* _What is needed_
Locate, in the data below, the line that contains "(** C1: the" and the line that contains "fetched_ok t = written t ++ pending /\"; reproduce exactly those two lines and every line between them, nothing more.

[Material provided]

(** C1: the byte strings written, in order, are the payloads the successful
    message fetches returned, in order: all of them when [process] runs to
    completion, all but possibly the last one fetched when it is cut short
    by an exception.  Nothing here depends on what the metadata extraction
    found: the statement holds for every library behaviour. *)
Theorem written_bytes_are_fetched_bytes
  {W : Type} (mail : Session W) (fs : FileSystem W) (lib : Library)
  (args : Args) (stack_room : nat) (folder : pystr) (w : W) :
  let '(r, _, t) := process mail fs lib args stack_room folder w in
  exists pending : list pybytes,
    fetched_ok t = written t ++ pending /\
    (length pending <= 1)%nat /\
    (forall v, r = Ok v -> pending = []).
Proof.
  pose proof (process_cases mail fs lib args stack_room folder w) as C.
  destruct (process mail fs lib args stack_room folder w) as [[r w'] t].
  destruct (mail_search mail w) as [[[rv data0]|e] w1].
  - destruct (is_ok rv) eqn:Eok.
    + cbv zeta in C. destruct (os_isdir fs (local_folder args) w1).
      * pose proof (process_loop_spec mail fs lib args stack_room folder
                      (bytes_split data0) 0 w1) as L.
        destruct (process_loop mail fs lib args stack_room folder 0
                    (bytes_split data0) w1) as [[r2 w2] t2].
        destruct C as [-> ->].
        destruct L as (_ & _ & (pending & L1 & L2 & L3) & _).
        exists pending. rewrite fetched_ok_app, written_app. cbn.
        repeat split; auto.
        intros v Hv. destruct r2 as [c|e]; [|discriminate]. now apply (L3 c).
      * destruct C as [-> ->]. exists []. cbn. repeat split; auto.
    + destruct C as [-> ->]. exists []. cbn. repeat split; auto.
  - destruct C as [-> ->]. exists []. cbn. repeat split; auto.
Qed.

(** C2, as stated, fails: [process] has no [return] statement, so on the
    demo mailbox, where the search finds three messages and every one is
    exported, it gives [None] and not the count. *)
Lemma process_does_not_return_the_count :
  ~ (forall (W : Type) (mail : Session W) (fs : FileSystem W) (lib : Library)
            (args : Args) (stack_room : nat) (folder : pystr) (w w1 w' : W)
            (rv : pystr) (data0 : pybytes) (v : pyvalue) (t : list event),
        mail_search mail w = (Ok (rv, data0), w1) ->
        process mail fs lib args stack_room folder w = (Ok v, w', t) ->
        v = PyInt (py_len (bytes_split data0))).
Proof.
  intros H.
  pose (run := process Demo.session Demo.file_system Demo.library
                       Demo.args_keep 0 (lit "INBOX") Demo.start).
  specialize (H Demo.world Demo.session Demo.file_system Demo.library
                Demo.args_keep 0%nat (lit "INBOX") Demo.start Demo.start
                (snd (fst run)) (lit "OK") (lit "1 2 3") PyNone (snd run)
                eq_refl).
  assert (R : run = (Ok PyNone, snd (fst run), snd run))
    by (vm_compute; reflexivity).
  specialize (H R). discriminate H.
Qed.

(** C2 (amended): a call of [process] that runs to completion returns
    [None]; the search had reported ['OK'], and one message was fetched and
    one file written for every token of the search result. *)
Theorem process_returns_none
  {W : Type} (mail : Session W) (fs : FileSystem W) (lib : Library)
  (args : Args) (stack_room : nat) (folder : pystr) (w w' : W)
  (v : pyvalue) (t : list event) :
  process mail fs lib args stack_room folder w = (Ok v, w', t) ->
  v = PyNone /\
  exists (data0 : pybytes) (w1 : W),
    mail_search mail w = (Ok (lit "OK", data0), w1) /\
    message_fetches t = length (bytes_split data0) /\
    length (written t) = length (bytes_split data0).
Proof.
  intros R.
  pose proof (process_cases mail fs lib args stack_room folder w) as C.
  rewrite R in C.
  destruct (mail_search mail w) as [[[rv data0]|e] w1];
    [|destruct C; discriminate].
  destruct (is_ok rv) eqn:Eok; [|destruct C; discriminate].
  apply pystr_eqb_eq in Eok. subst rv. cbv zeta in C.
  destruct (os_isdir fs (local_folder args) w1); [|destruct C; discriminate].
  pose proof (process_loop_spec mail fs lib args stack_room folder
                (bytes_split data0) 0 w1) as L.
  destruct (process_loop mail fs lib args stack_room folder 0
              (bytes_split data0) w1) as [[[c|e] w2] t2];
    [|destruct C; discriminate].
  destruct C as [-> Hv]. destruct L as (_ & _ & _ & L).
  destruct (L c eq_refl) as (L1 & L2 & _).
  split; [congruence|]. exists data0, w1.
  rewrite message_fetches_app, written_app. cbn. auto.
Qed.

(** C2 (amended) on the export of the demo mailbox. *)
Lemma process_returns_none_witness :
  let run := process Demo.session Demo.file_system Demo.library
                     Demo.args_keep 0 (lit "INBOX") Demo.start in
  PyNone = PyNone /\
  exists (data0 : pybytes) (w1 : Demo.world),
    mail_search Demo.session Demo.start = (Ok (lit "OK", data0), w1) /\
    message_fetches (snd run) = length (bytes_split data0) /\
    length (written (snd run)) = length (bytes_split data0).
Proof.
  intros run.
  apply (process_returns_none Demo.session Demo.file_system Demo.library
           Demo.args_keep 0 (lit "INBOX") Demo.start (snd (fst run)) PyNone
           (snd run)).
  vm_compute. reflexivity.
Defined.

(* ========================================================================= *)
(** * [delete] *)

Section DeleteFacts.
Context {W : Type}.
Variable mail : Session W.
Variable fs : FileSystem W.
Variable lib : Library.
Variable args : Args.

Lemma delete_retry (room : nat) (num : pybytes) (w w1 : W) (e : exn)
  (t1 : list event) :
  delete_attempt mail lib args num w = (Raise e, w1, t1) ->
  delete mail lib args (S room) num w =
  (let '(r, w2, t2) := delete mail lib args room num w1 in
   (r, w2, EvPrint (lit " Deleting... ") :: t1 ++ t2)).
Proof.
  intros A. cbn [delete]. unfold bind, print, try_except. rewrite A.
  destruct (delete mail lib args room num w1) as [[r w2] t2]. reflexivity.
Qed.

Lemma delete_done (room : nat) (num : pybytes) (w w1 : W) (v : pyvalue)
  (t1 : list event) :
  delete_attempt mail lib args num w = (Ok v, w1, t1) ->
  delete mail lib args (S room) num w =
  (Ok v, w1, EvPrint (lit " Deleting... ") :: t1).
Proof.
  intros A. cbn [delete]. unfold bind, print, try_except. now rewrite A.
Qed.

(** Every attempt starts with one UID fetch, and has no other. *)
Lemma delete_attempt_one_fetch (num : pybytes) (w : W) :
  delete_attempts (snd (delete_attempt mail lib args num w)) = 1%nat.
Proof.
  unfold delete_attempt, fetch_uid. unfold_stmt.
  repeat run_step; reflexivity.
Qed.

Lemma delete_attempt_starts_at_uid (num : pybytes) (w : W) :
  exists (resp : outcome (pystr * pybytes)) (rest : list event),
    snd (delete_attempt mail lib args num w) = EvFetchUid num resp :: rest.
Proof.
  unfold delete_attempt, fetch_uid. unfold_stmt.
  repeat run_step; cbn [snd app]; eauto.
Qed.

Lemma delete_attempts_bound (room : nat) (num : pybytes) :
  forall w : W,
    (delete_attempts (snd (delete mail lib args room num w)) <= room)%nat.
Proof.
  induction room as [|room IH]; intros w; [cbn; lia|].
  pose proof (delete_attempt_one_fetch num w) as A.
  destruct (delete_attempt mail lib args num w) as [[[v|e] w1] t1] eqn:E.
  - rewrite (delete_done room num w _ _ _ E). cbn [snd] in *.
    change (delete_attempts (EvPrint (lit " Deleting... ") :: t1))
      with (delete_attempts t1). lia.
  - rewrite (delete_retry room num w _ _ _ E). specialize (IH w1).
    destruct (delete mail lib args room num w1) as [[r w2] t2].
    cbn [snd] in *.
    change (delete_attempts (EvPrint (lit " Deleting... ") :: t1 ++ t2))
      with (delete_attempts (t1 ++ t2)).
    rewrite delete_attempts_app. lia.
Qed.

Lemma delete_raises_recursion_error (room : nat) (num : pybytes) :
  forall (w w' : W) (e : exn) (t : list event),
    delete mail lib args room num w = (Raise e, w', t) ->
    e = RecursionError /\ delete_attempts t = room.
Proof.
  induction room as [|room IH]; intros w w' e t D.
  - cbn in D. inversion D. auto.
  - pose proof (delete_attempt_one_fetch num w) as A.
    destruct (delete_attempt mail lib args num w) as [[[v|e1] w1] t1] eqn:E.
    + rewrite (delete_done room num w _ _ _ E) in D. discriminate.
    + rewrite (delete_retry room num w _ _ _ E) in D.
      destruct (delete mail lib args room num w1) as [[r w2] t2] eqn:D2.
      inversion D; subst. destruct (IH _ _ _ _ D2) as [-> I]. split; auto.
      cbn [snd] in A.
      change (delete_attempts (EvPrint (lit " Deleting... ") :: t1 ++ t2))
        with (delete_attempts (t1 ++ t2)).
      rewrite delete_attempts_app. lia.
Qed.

[/Material provided]
[Material provided]

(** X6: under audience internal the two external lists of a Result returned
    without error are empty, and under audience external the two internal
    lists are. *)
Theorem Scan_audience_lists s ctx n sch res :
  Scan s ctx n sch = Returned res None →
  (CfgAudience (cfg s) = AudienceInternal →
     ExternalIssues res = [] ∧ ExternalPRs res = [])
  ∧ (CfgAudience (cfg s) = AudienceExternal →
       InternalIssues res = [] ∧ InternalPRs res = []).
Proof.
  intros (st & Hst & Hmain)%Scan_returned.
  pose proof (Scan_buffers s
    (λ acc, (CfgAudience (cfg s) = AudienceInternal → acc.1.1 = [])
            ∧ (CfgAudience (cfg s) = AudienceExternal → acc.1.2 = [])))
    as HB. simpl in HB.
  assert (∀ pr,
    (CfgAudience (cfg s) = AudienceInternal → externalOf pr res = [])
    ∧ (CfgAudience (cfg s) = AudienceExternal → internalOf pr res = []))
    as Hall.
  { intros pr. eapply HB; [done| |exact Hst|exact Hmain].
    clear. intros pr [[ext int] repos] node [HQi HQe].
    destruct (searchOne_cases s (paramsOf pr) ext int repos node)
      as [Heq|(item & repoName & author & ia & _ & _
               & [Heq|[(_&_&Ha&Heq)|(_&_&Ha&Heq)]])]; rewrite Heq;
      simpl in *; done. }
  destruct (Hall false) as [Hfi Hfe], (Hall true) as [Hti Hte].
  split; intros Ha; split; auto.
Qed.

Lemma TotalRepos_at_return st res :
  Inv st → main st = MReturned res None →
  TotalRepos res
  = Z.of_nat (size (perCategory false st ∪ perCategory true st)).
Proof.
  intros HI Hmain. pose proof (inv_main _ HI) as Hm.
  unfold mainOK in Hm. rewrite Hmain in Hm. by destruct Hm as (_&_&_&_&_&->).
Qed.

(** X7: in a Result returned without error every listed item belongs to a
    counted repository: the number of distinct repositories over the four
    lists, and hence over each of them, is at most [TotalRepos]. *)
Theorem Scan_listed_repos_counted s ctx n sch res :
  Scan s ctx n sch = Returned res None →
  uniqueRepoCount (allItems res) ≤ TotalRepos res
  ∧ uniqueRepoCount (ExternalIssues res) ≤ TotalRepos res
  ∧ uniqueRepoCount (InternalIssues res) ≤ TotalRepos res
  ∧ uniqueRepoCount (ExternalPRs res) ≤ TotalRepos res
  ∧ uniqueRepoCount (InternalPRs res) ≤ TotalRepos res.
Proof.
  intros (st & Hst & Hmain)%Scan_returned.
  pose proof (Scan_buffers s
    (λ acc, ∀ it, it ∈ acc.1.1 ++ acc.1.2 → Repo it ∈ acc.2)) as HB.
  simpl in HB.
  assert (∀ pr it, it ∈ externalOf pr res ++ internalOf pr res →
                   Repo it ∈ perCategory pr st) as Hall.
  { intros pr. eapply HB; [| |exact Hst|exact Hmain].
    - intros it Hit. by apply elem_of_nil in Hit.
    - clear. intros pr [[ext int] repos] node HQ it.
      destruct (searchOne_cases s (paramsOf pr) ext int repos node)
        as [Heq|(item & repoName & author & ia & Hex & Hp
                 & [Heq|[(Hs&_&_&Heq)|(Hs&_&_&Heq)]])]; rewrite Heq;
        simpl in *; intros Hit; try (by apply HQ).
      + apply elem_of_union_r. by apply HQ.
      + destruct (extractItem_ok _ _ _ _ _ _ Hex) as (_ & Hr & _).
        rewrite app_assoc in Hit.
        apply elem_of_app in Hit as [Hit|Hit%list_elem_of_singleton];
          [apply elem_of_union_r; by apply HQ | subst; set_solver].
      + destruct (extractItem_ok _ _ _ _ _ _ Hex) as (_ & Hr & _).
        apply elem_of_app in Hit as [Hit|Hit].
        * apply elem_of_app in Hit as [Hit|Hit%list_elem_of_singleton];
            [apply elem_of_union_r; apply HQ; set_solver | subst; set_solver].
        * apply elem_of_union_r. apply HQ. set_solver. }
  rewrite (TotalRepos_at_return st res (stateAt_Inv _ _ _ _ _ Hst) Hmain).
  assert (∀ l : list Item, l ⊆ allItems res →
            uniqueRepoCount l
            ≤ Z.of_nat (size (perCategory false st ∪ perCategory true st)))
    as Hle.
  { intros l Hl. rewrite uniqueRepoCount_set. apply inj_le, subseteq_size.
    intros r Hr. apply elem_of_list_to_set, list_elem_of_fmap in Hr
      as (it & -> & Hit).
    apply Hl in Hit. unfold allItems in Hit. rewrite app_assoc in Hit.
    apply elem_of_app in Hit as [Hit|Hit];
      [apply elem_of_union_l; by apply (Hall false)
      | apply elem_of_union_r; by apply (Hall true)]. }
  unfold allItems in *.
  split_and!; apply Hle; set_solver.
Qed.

[/Material provided]

* _Answer area_
(** C1: the byte strings written, in order, are the payloads the successful
    message fetches returned, in order: all of them when [process] runs to
    completion, all but possibly the last one fetched when it is cut short
    by an exception.  Nothing here depends on what the metadata extraction
    found: the statement holds for every library behaviour. *)
Theorem written_bytes_are_fetched_bytes
  {W : Type} (mail : Session W) (fs : FileSystem W) (lib : Library)
  (args : Args) (stack_room : nat) (folder : pystr) (w : W) :
  let '(r, _, t) := process mail fs lib args stack_room folder w in
  exists pending : list pybytes,
    fetched_ok t = written t ++ pending /\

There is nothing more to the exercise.